Summary of Pediatrics Supplement on Fragile X Syndrome

A smiling boy

In June of 2017, a supplement to the journal Pediatrics focuses on fragile X-associated disorders, some of the most common inherited causes of intellectual disability. Funded by the Centers for Disease Control and Prevention (CDC), this supplement is a one-stop-shop for information on these conditions.

Articles in the supplement are listed below. Click on the name of each article for full access.

The Future of Fragile X Syndrome: CDC Stakeholder Meeting Summary
The field of fragile X syndrome (FXS) research has grown in past decades; however, there is still much to learn about how public health action can improve the health and quality of life for those living with FXS. Data are limited on the number of people living with FXS, the types and frequencies of other conditions that occur in people with FXS, and the impact of FXS on individuals, families, and healthcare systems. This paper includes suggestions from partners on the future of public health research on FXS.

Public Health Literature Review of Fragile X Syndrome
This paper outlines what we know and don’t know about full mutation FXS. The authors searched the existing scientific literature and organized FXS research into five topic areas: developmental features, social-emotional features, medical features, treatment and interventions, and the impact of FXS on the family.

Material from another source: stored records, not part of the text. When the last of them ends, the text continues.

Definition do_constant_folding_2 (op : TCGOpcode) (x y : Z) : res Z :=
  match op with
  | INDEX_op_add _ => Ok (u64 (x + y))
  | INDEX_op_sub _ => Ok (u64 (x - y))
  | INDEX_op_mul _ => Ok (u64 (x * y))
  | INDEX_op_and _ => Ok (Z.land x y)
  | INDEX_op_or _ => Ok (Z.lor x y)
  | INDEX_op_xor _ => Ok (Z.lxor x y)
  | INDEX_op_shl t => Ok (cshl (wsize t) x (wrap (wsize t) y))
  | INDEX_op_shr t => Ok (cshr (wsize t) x (wrap (wsize t) y))
  | INDEX_op_sar t => Ok (u64 (csar (wsize t) x (wrap (wsize t) y)))
  | INDEX_op_rotr t => Ok (ror (wsize t) x (u32 y))
  | INDEX_op_rotl t => Ok (rol (wsize t) x (u32 y))
  | INDEX_op_not _ => Ok (not64 x)
  | INDEX_op_neg _ => Ok (u64 (- x))
  | INDEX_op_andc _ => Ok (Z.land x (not64 y))
  | INDEX_op_orc _ => Ok (Z.lor x (not64 y))
  | INDEX_op_eqv _ => Ok (not64 (Z.lxor x y))
  | INDEX_op_nand _ => Ok (not64 (Z.land x y))
  | INDEX_op_nor _ => Ok (not64 (Z.lor x y))
  | INDEX_op_ext8s _ => Ok (u64 (s8 x))
  | INDEX_op_ext16s _ => Ok (u64 (s16 x))
  | INDEX_op_ext8u _ => Ok (u8 x)
  | INDEX_op_ext16u _ => Ok (u16 x)
  | INDEX_op_ext32s_i64 => Ok (u64 (s32 x))
  | INDEX_op_ext32u_i64 => Ok (u32 x)
  | INDEX_op_muluh TCG_TYPE_I32 => Ok (Z.shiftr (u32 x * u32 y) 32)
  | INDEX_op_mulsh TCG_TYPE_I32 => Ok (u64 (Z.shiftr (s32 x * s32 y) 32))
  | INDEX_op_muluh TCG_TYPE_I64 => Ok (Z.shiftr (x * y) 64)
  | INDEX_op_mulsh TCG_TYPE_I64 => Ok (u64 (Z.shiftr (s64 x * s64 y) 64))
  | INDEX_op_div t => r ← cdiv (wsize t) (swrap (wsize t) x) (or_one (swrap (wsize t) y)); Ok (u64 r)
  | INDEX_op_divu t => Ok (Z.quot (wrap (wsize t) x) (or_one (wrap (wsize t) y)))
  | INDEX_op_rem t => r ← crem (wsize t) (swrap (wsize t) x) (or_one (swrap (wsize t) y)); Ok (u64 r)
  | INDEX_op_remu t => Ok (Z.rem (wrap (wsize t) x) (or_one (wrap (wsize t) y)))
  | _ => Err TcgAbort
  end.

Definition do_constant_folding (op : TCGOpcode) (x y : Z) : res Z :=
  r ← do_constant_folding_2 op x y;
  Ok (if op_bits op =? 32 then Z.land r 0xffffffff else r).

(** [do_constant_folding_cond_32] and [do_constant_folding_cond_64] *)
Definition folding_cond (n x y : Z) (c : TCGCond) : res bool :=
  match c with
  | TCG_COND_EQ => Ok (x =? y) | TCG_COND_NE => Ok (negb (x =? y))
  | TCG_COND_LT => Ok (swrap n x <? swrap n y) | TCG_COND_GE => Ok (swrap n y <=? swrap n x)
  | TCG_COND_LE => Ok (swrap n x <=? swrap n y) | TCG_COND_GT => Ok (swrap n y <? swrap n x)
  | TCG_COND_LTU => Ok (x <? y) | TCG_COND_GEU => Ok (y <=? x)
  | TCG_COND_LEU => Ok (x <=? y) | TCG_COND_GTU => Ok (y <? x)
  | _ => Err TcgAbort
  end.

Definition do_constant_folding_cond_eq (c : TCGCond) : res bool :=
  match c with
  | TCG_COND_GT | TCG_COND_LTU | TCG_COND_LT | TCG_COND_GTU | TCG_COND_NE => Ok false
  | TCG_COND_GE | TCG_COND_GEU | TCG_COND_LE | TCG_COND_LEU | TCG_COND_EQ => Ok true
  | _ => Err TcgAbort
  end.

(** A condition argument; other numbers are no conditions. *)
Definition as_cond (c : Z) : res TCGCond := of_option TcgAbort (cond_of c).

(** [None] stands for 2: not simplified. *)
Definition do_constant_folding_cond (op : TCGOpcode) (x y c : Z) (l : infos) : res (option bool) :=
  let vx := (tget l x).(val) in
  let vy := (tget l y).(val) in
  if is_const l x && is_const l y then
    c ← as_cond c; b ← folding_cond (op_bits op) (wrap (op_bits op) vx) (wrap (op_bits op) vy) c;
    Ok (Some b)
  else
    copies ← temps_are_copies x y l;
    if copies : bool then c ← as_cond c; b ← do_constant_folding_cond_eq c; Ok (Some b)
    else if is_zero l y then
      if c =? cond_code TCG_COND_LTU then Ok (Some false)
      else if c =? cond_code TCG_COND_GEU then Ok (Some true) else Ok None
    else Ok None.

Definition double (hi lo : Z) : Z := Z.lor (u64 (Z.shiftl hi 32)) (u32 lo).

Definition do_constant_folding_cond2 (al ah bl bh c : Z) (l : infos) : res (option bool) :=
  let v t := (tget l t).(val) in
  let b := double (v bh) (v bl) in
  let both := is_const l bl && is_const l bh in
  if both && is_const l al && is_const l ah then
    c ← as_cond c; r ← folding_cond 64 (double (v ah) (v al)) b c; Ok (Some r)
  else if both && (b =? 0) && (c =? cond_code TCG_COND_LTU) then Ok (Some false)
  else if both && (b =? 0) && (c =? cond_code TCG_COND_GEU) then Ok (Some true)
  else
    lo ← temps_are_copies al bl l;
    if lo : bool then
      hi ← temps_are_copies ah bh l;
      if hi : bool then c ← as_cond c; r ← do_constant_folding_cond_eq c; Ok (Some r)
      else Ok None
    else Ok None.

(** ** Order of the operands *)

(** [args[k]], and what is known about it. *)
Definition arg (a : list Z) (k : nat) : Z := a !!! k.
Arguments arg _ _%_nat.
Definition arg_info (l : infos) (a : list Z) (k : nat) : tcg_temp_info := tget l (arg a k).
Arguments arg_info _ _ _%_nat.
Definition const_arg (l : infos) (a : list Z) (k : nat) : bool := is_const l (arg a k).
Arguments const_arg _ _ _%_nat.

Definition b2z (b : bool) : Z := if b then 1 else 0.

(** Whether the operands [p1] and [p2] are to be exchanged. *)
Definition swap_commutative (dest p1 p2 : Z) (l : infos) : bool :=
  let sum := b2z (is_const l p1) - b2z (is_const l p2) in
  (0 <? sum) || ((sum =? 0) && (dest =? p2)).

Definition swap_commutative2 (p1l p1h p2l p2h : Z) (l : infos) : bool :=
  0 <? b2z (is_const l p1l) + b2z (is_const l p1h) - b2z (is_const l p2l) - b2z (is_const l p2h).

Definition swap_args (i j : nat) (a : list Z) : list Z :=
  <[i := arg a j]> (<[j := arg a i]> a).
Definition map_arg (k : nat) (f : Z -> Z) (a : list Z) : list Z := <[k := f (arg a k)]> a.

Implications of the FMR1 Premutation for Children, Adolescents, Adults, and Their Families
This paper is a review of the scientific literature on the premutation of FMR1, the gene that causes fragile X-associated disorders. Premutation of the FMR1 gene is much more common than the full mutation. Pediatricians are more likely to see children with premutation of FMR1 than children with the full mutation in their practice, but their premutation status may not be known. The paper summarizes implications of the premutation for pediatric healthcare professionals. Literature is divided into five topic areas: genetics and epidemiology, characteristics of individuals with the premutation, implications for carrier parents of children with FXS, implications for the extended family, and implications for pediatricians.

FORWARD: A Registry and Longitudinal Clinical Database to Study Fragile X Syndrome
This paper describes in detail the Fragile X Online Registry With Accessible Research Database, known as FORWARD. FORWARD is the largest source of clinical and parent-reported data on people with FXS in the United States. These data can be used to better understand the impact of other conditions that occur in people with FXS, the impact of having FXS on day-to-day life, and health outcomes for people with FXS. This paper also explains how FORWARD data can be used to improve the health and quality of life of people with FXS and their relatives and caregivers.

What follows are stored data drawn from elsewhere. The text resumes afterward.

Lemma fold_two_plain i r1 r2 l l' :
  needs_nop i.(opc) = true -> fold_insn s i l = Ok ([r1; r2], l') ->
  kept i.(opc) = false /\ kept r1.(opc) = false /\ kept r2.(opc) = false.
Proof.
  intros Hn Ef. assert (kept i.(opc) = false) as Hk by (by destruct (opc i)).
  destruct (plain_insn s i l _ _ Ef) as [Hp|[a [=]]]. rewrite !Forall_cons in Hp.
  destruct Hp as (? & ? & _). split_and!; [done|by apply simple_kept..].
Qed.

Lemma fold_one_label i r l l' : fold_insn s i l = Ok ([r], l') -> label_of r = label_of i.
Proof.
  intros [H1 H2]%fold_one_same. destruct (kept i.(opc)) eqn:Hk; [by rewrite H1|].
  by rewrite !plain_label by auto.
Qed.

Lemma folds_labels p l q x : folds p l q -> find_label q x = find_label p x.
Proof.
  induction 1 as [|i r p q l l' _ _ Ef Hq IH|i r1 r2 p q l l' Hn _ _ Ef Hq IH]; [done|..]; rewrite !find_label_cons, IH.
  - by rewrite (fold_one_label _ _ _ _ Ef).
  - destruct (fold_two_plain _ _ _ _ _ Hn Ef) as (K0 & K1 & K2). by rewrite !plain_label.
Qed.

(** Nothing is known behind a label. *)
Lemma folds_target p l q x k :
  folds p l q -> find_label p x = Some k ->
  exists l', folds (drop k p) l' (drop k q) /\ forall v, length v = length s.(temps) -> known l' v.
Proof.
  intros Hq. revert k. induction Hq as [|i r p q l l' [v K] _ Ef Hq IH|i r1 r2 p q l l' Hn _ _ Ef Hq IH]; intros k; [done|..].
  - rewrite find_label_cons. case_bool_decide as Hl.
    + intros [= <-]. exists l'. split; [done|]. intros v' Hv'. unfold label_of in Hl.
      destruct i as [op a]. cbn [opc args] in Hl. destruct op; try discriminate Hl. rewrite label_insn in Ef.
      injection Ef as _ <-. apply known_all; [apply (kn_linked _ _ _ K)|done].
    + intros Hk. destruct (find_label p x) as [k'|] eqn:Ek; [|done]. injection Hk as <-. by apply IH.
  - destruct (fold_two_plain _ _ _ _ _ Hn Ef) as (K0 & K1 & K2).
    rewrite !find_label_cons, !plain_label by done. destruct (find_label p x) as [k'|] eqn:Ek; [|done].
    intros [= <-]. by apply IH.
Qed.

Autism Spectrum Disorder in Fragile X Syndrome: Co-occurring Conditions and Current Treatment
This paper presents new research on autism spectrum disorder among people with FXS, using data from FXS specialty clinics across the United States. The paper focuses on other conditions that occur in people with both FXS and autism spectrum disorder. One finding indicates that people with both FXS and autism were more likely than those with FXS alone to have seizures, sleep problems, and aggressive behavior.

Assessing the Fragile X Syndrome Newborn Screening Landscape
Early identification of young children with FXS is an important step in connecting people with FXS to medical care and social services that can help them reach their full potential. Newborn screening is one approach used for early identification of infants with other conditions. This paper outlines the specific challenges and opportunities for FXS newborn screening, along with potential approaches to address them.

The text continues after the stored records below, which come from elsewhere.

Definition tcg_reg_alloc_mov (oregs iregs o t dead_args sync_args : Z) : ra unit :=
  ots ← get_ts o;
  mov_load_source t iregs (NEED_SYNC_ARG sync_args 0 || ots.(fixed_reg)) ;;
  ts ← get_ts t;
  ots ← get_ts o;
  if IS_DEAD_ARG dead_args 0 && negb ots.(fixed_reg) then
    ra_assert (NEED_SYNC_ARG sync_args 0) ;;
    ra_assert (is_val TEMP_VAL_REG ts) ;;
    when (negb ots.(mem_allocated)) (temp_allocate_frame o) ;;
    ots ← get_ts o;
    ra_emit (LSt (temp_type o) ts.(reg) ots.(mem_reg) ots.(mem_offset)) ;;
    when (IS_DEAD_ARG dead_args 1) (temp_dead t) ;;
    temp_dead o
  else if is_val TEMP_VAL_CONST ts then
    release o ;; upd_ts o (set_val_type TEMP_VAL_CONST) ;; upd_ts o (set_ts_val ts.(val))
  else
    ra_assert (is_val TEMP_VAL_REG ts) ;;
    (if IS_DEAD_ARG dead_args 1 && negb ts.(fixed_reg) && negb ots.(fixed_reg) then
       release o ;; upd_ts o (set_ts_reg ts.(reg)) ;; temp_dead t
     else
       when (negb (is_val TEMP_VAL_REG ots))
         (r ← tcg_reg_alloc oregs (regset_add ts.(reg) reserved_regs); upd_ts o (set_ts_reg r)) ;;
       ots ← get_ts o; ra_emit (LMov (temp_type o) ots.(reg) ts.(reg))) ;;
    upd_ts o (set_val_type TEMP_VAL_REG) ;;
    upd_ts o (set_mem_coherent false) ;;
    ots ← get_ts o;
    set_temp_of ots.(reg) o ;;
    when (NEED_SYNC_ARG sync_args 0) (tcg_reg_sync ots.(reg)).

(** ** Operations *)

(** What the loop over the inputs carries: [allocated_regs], [new_args] and
    [const_args]. *)
Record operands := mkOperands { allocated_regs : Z; new_args : list Z; const_args : list bool }.

Definition put_reg (k : nat) (r : Z) (x : operands) : operands :=
  mkOperands (regset_add r x.(allocated_regs)) (<[k := r]> x.(new_args)) (<[k := false]> x.(const_args)).
Definition put_const (k : nat) (v : Z) (x : operands) : operands :=
  mkOperands x.(allocated_regs) (<[k := v]> x.(new_args)) (<[k := true]> x.(const_args)).

(** The temporary takes the register [r]. *)
Definition take_reg (t r : Z) (coherent : bool) : ra unit :=
  upd_ts t (set_val_type TEMP_VAL_REG) ;; upd_ts t (set_ts_reg r) ;;
  upd_ts t (set_mem_coherent coherent) ;; set_temp_of r t.

(** From the label allocate_in_reg on, or with the register it has. *)
Definition place_input (k : nat) (t : Z) (arg_ct : TCGArgConstraint) (args : list Z) (dead_args : Z)
    (x : operands) : ra operands :=
  ts ← get_ts t;
  ra_assert (is_val TEMP_VAL_REG ts) ;;
  let alias_moves :=
    testb arg_ct.(ct) TCG_CT_IALIAS &&
    (if ts.(fixed_reg) then negb (t =? arg args (Z.to_nat arg_ct.(ct_alias))) else negb (IS_DEAD_ARG dead_args k)) in
  if negb alias_moves && Z.testbit arg_ct.(ct_regs) ts.(reg) then mret (put_reg k ts.(reg) x)
  else
    r ← tcg_reg_alloc arg_ct.(ct_regs) x.(allocated_regs);
    ts ← get_ts t;
    ra_emit (LMov (temp_type t) r ts.(reg)) ;;
    mret (put_reg k r x).

Definition satisfy_input (args : list Z) (args_ct : list TCGArgConstraint) (dead_args : Z) (k : nat)
    (x : operands) : ra operands :=
  let t := arg args k in
  let arg_ct := default (mkCt 0 0 0) (args_ct !! k) in
  ts ← get_ts t;
  match ts.(val_type) with
  | TEMP_VAL_MEM =>
      r ← tcg_reg_alloc arg_ct.(ct_regs) x.(allocated_regs);
      ra_emit (LLd (temp_type t) r ts.(mem_reg) ts.(mem_offset)) ;;
      take_reg t r true ;;
      place_input k t arg_ct args dead_args x
  | TEMP_VAL_CONST =>
      if tcg_target_const_match ts.(val) arg_ct then mret (put_const k (u64 ts.(val)) x)
      else
        r ← tcg_reg_alloc arg_ct.(ct_regs) x.(allocated_regs);
        ra_emit (LMovi (temp_type t) r ts.(val)) ;;
        take_reg t r false ;;
        place_input k t arg_ct args dead_args x
  | _ => place_input k t arg_ct args dead_args x
  end.

(** Registers that a call may overwrite are freed. *)
Definition free_clobbered : ra unit :=
  ra_each tcg_reg_free (List.filter (Z.testbit tcg_target_call_clobber_regs) all_regs).

Definition satisfy_output (args : list Z) (args_ct : list TCGArgConstraint) (k : nat) (x : operands)
    : ra operands :=
  let t := arg args k in
  let arg_ct := default (mkCt 0 0 0) (args_ct !! k) in
  ts ← get_ts t;
  if negb (testb arg_ct.(ct) TCG_CT_ALIAS) && ts.(fixed_reg) && Z.testbit arg_ct.(ct_regs) ts.(reg) then
    mret (mkOperands x.(allocated_regs) (<[k := ts.(reg)]> x.(new_args)) x.(const_args))
  else
    r ← (if testb arg_ct.(ct) TCG_CT_ALIAS then mret (arg x.(new_args) (Z.to_nat arg_ct.(ct_alias)))
         else tcg_reg_alloc arg_ct.(ct_regs) x.(allocated_regs));
    when (negb ts.(fixed_reg)) (release t ;; take_reg t r false) ;;
    mret (mkOperands (regset_add r x.(allocated_regs)) (<[k := r]> x.(new_args)) x.(const_args)).

Definition finish_output (args new_args : list Z) (dead_args sync_args : Z) (k : nat) : ra unit :=
  let t := arg args k in
  let r := arg new_args k in
  ts ← get_ts t;
  when (ts.(fixed_reg) && negb (ts.(reg) =? r)) (ra_emit (LMov (temp_type t) ts.(reg) r)) ;;
  when (NEED_SYNC_ARG sync_args k) (tcg_reg_sync r) ;;
  when (IS_DEAD_ARG dead_args k) (temp_dead t).

(** Inputs that die free their registers. *)
Definition bury_inputs (args : list Z) (dead_args : Z) (ks : list nat) : ra unit :=
  ra_each (fun k => when (IS_DEAD_ARG dead_args k) (temp_dead (arg args k))) ks.

Definition tcg_reg_alloc_op (i : insn) (dead_args sync_args : Z) : ra unit :=
  let no := nb_oargs i.(opc) in
  let ni := nb_iargs i.(opc) in
  let flags := op_flags i.(opc) in
  let args_ct := default [] (op_cts i.(opc)) in
  let sorted := sort_constraints (constraint_priority args_ct) in
  x ← ra_fold (satisfy_input i.(args) args_ct dead_args) (sorted no ni)
        (mkOperands reserved_regs (replicate (no + ni) 0 ++ drop (no + ni) i.(args)) (replicate (no + ni) false));
  bury_inputs i.(args) dead_args (seq no ni) ;;
  x ← (if testb flags TCG_OPF_BB_END then tcg_reg_alloc_bb_end ;; mret x
       else
         when (testb flags TCG_OPF_CALL_CLOBBER) free_clobbered ;;
         when (testb flags TCG_OPF_SIDE_EFFECTS) sync_globals ;;
         ra_fold (satisfy_output i.(args) args_ct) (sorted 0%nat no)
           (mkOperands reserved_regs x.(new_args) x.(const_args)));
  ra_emit (LOp i x.(new_args) x.(const_args)) ;;
  ra_each (finish_output i.(args) x.(new_args) dead_args sync_args) (seq 0 no).

(** ** Calls *)

(** A parameter goes to the stack through a register. *)
Definition store_stack_arg (t ofs : Z) : ra unit :=
  when (negb (t =? TCG_CALL_DUMMY_ARG))
    (ts ← get_ts t;
     match ts.(val_type) with
     | TEMP_VAL_REG => ra_emit (LSt (temp_type t) ts.(reg) TCG_REG_CALL_STACK ofs)
     | TEMP_VAL_MEM =>
         r ← tcg_reg_alloc (tcg_target_available_regs (temp_type t)) reserved_regs;
         ra_emit (LLd (temp_type t) r ts.(mem_reg) ts.(mem_offset)) ;;
         ra_emit (LSt (temp_type t) r TCG_REG_CALL_STACK ofs)
     | TEMP_VAL_CONST =>
         r ← tcg_reg_alloc (tcg_target_available_regs (temp_type t)) reserved_regs;
         ra_emit (LMovi (temp_type t) r ts.(val)) ;;
         ra_emit (LSt (temp_type t) r TCG_REG_CALL_STACK ofs)
     | TEMP_VAL_DEAD => ra_fail TcgAbort
     end).

(** A parameter in a register: [allocated_regs] grows by that register. *)
Definition load_reg_arg (kt : nat * Z) (allocated : Z) : ra Z :=
  let '(k, t) := kt in
  if t =? TCG_CALL_DUMMY_ARG then mret allocated
  else
    let r := iarg_reg k in
    tcg_reg_free r ;;
    ts ← get_ts t;
    (match ts.(val_type) with
     | TEMP_VAL_REG => when (negb (ts.(reg) =? r)) (ra_emit (LMov (temp_type t) r ts.(reg)))
     | TEMP_VAL_MEM => ra_emit (LLd (temp_type t) r ts.(mem_reg) ts.(mem_offset))
     | TEMP_VAL_CONST => ra_emit (LMovi (temp_type t) r ts.(val))
     | TEMP_VAL_DEAD => ra_fail TcgAbort
     end) ;;
    mret (regset_add r allocated).

(** The address of the function: a register or a constant. *)
Definition place_function (t : Z) (arg_ct : TCGArgConstraint) (allocated : Z) : ra (Z * bool) :=
  ts ← get_ts t;
  match ts.(val_type) with
  | TEMP_VAL_MEM =>
      r ← tcg_reg_alloc arg_ct.(ct_regs) allocated;
      ra_emit (LLd (temp_type t) r ts.(mem_reg) ts.(mem_offset)) ;; mret (r, false)
  | TEMP_VAL_REG =>
      if Z.testbit arg_ct.(ct_regs) ts.(reg) then mret (ts.(reg), false)
      else
        r ← tcg_reg_alloc arg_ct.(ct_regs) allocated;
        ra_emit (LMov (temp_type t) r ts.(reg)) ;; mret (r, false)
  | TEMP_VAL_CONST =>
      if tcg_target_const_match ts.(val) arg_ct then mret (u64 ts.(val), true)
      else
        r ← tcg_reg_alloc arg_ct.(ct_regs) allocated;
        ra_emit (LMovi (temp_type t) r ts.(val)) ;; mret (r, false)
  | TEMP_VAL_DEAD => ra_fail TcgAbort
  end.

Definition call_output (dead_args sync_args : Z) (kt : nat * Z) : ra unit :=
  let '(k, t) := kt in
  match tcg_target_call_oarg_regs !! k with
  | None => ra_fail OutOfBounds
  | Some r =>
      u ← get_temp_of r;
      ra_assert (u =? -1) ;;
      ts ← get_ts t;
      if ts.(fixed_reg) then when (negb (ts.(reg) =? r)) (ra_emit (LMov (temp_type t) ts.(reg) r))
      else
        release t ;; take_reg t r false ;;
        when (NEED_SYNC_ARG sync_args k) (tcg_reg_sync r) ;;
        when (IS_DEAD_ARG dead_args k) (temp_dead t)
  end.

Definition tcg_reg_alloc_call (i : insn) (dead_args sync_args : Z) : ra unit :=
  let no := length (oargs i) in
  let params := take (length (iargs i) - 1) (iargs i) in
  let nb_regs := min (length tcg_target_call_iarg_regs) (length params) in
  let call_stack_size :=
    Z.land (Z.of_nat (length params - nb_regs) * 8 + TCG_TARGET_STACK_ALIGN - 1)
      (Z.lnot (TCG_TARGET_STACK_ALIGN - 1)) in
  if TCG_STATIC_CALL_ARGS_SIZE <? call_stack_size then ra_fail TcgAbort
  else
    ra_each (fun kt => store_stack_arg kt.2 (TCG_TARGET_CALL_STACK_OFFSET + 8 * Z.of_nat kt.1))
      (imap pair (drop nb_regs params)) ;;
    allocated ← ra_fold load_reg_arg (imap pair (take nb_regs params)) reserved_regs;
    func ← place_function (arg (iargs i) (length params))
             (default (mkCt 0 0 0) (default [] (op_cts INDEX_op_call) !! 0%nat)) allocated;
    bury_inputs (oargs i ++ iargs i) dead_args (seq no (length (iargs i))) ;;
    free_clobbered ;;
    (if testb (call_flags i) TCG_CALL_NO_READ_GLOBALS then mret tt
     else if testb (call_flags i) TCG_CALL_NO_WRITE_GLOBALS then sync_globals
     else save_globals) ;;
    ra_emit (LOp i [func.1] [func.2]) ;;
    ra_each (call_output dead_args sync_args) (imap pair (oargs i)).

(** ** The loop *)

Definition alloc_insn (i : insn) (x : noted) : ra unit :=
  let a := i.(args) in
  let noted_args (f : Z -> Z -> ra unit) :=
    match x with Some (dead_args, sync_args) => f dead_args sync_args | None => ra_fail OutOfBounds end in
  match i.(opc) with
  | INDEX_op_mov _ =>
      let regs k := ct_regs (default (mkCt 0 0 0) (default [] (op_cts i.(opc)) !! k)) in
      noted_args (tcg_reg_alloc_mov (regs 0%nat) (regs 1%nat) (arg a 0) (arg a 1))
  | INDEX_op_movi _ => noted_args (tcg_reg_alloc_movi (arg a 0) (arg a 1))
  | INDEX_op_debug_insn_start | INDEX_op_nop | INDEX_op_nop1 | INDEX_op_nop2 | INDEX_op_nop3
  | INDEX_op_nopn => mret tt
  | INDEX_op_discard => temp_dead (arg a 0)
  | INDEX_op_set_label => tcg_reg_alloc_bb_end ;; ra_emit (LLabel (arg a 0))
  | INDEX_op_call => noted_args (tcg_reg_alloc_call i)
  | _ =>
      if testb (op_flags i.(opc)) TCG_OPF_NOT_PRESENT then ra_fail TcgAbort
      else noted_args (tcg_reg_alloc_op i)
  end.

(** The calls of the back end for every operation; the list of operations ends
    where the C code has the operation [end]. *)
Fixpoint alloc_insns (p : list insn) (xs : list noted) (σ : ra_state) : res (list (list lop) * ra_state) :=
  match p, xs with
  | [], _ => Ok ([], σ)
  | i :: p, x :: xs =>
      '(_, σ1, os) ← (alloc_insn i x ;; check_regs) σ;
      '(oss, σ2) ← alloc_insns p xs σ1;
      Ok (os :: oss, σ2)
  | _, _ => Err OutOfBounds
  end.
End Allocator.

(** [tcg_gen_code_common] up to the back end, for the temporaries [l] with their
    registers and places in memory. *)
Definition allocate (s : tcg_temps) (frame : tcg_frame) (reserved_regs : Z) (p : list insn) (xs : list noted)
    (l : list ra_temp) : res (list (list lop) * ra_state) :=
  alloc_insns s frame reserved_regs p xs (tcg_reg_alloc_start s frame l).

Fragile X Newborn Screening: Lessons Learned from a Multi-Site Screening Study
This paper describes the lessons learned from a pilot study designed to help understand the potential benefits and challenges of newborn screening for FXS. Among the factors that may impact the success of a newborn screening program for FXS are the consent process for FXS screening, reasons for accepting or declining screening, development and evaluation of a decision aid for parents, how often FMR1 premutation carriers are found by newborn screening, the fathers’ participation in the consent process, family follow-up, and mothers’ reactions to screening.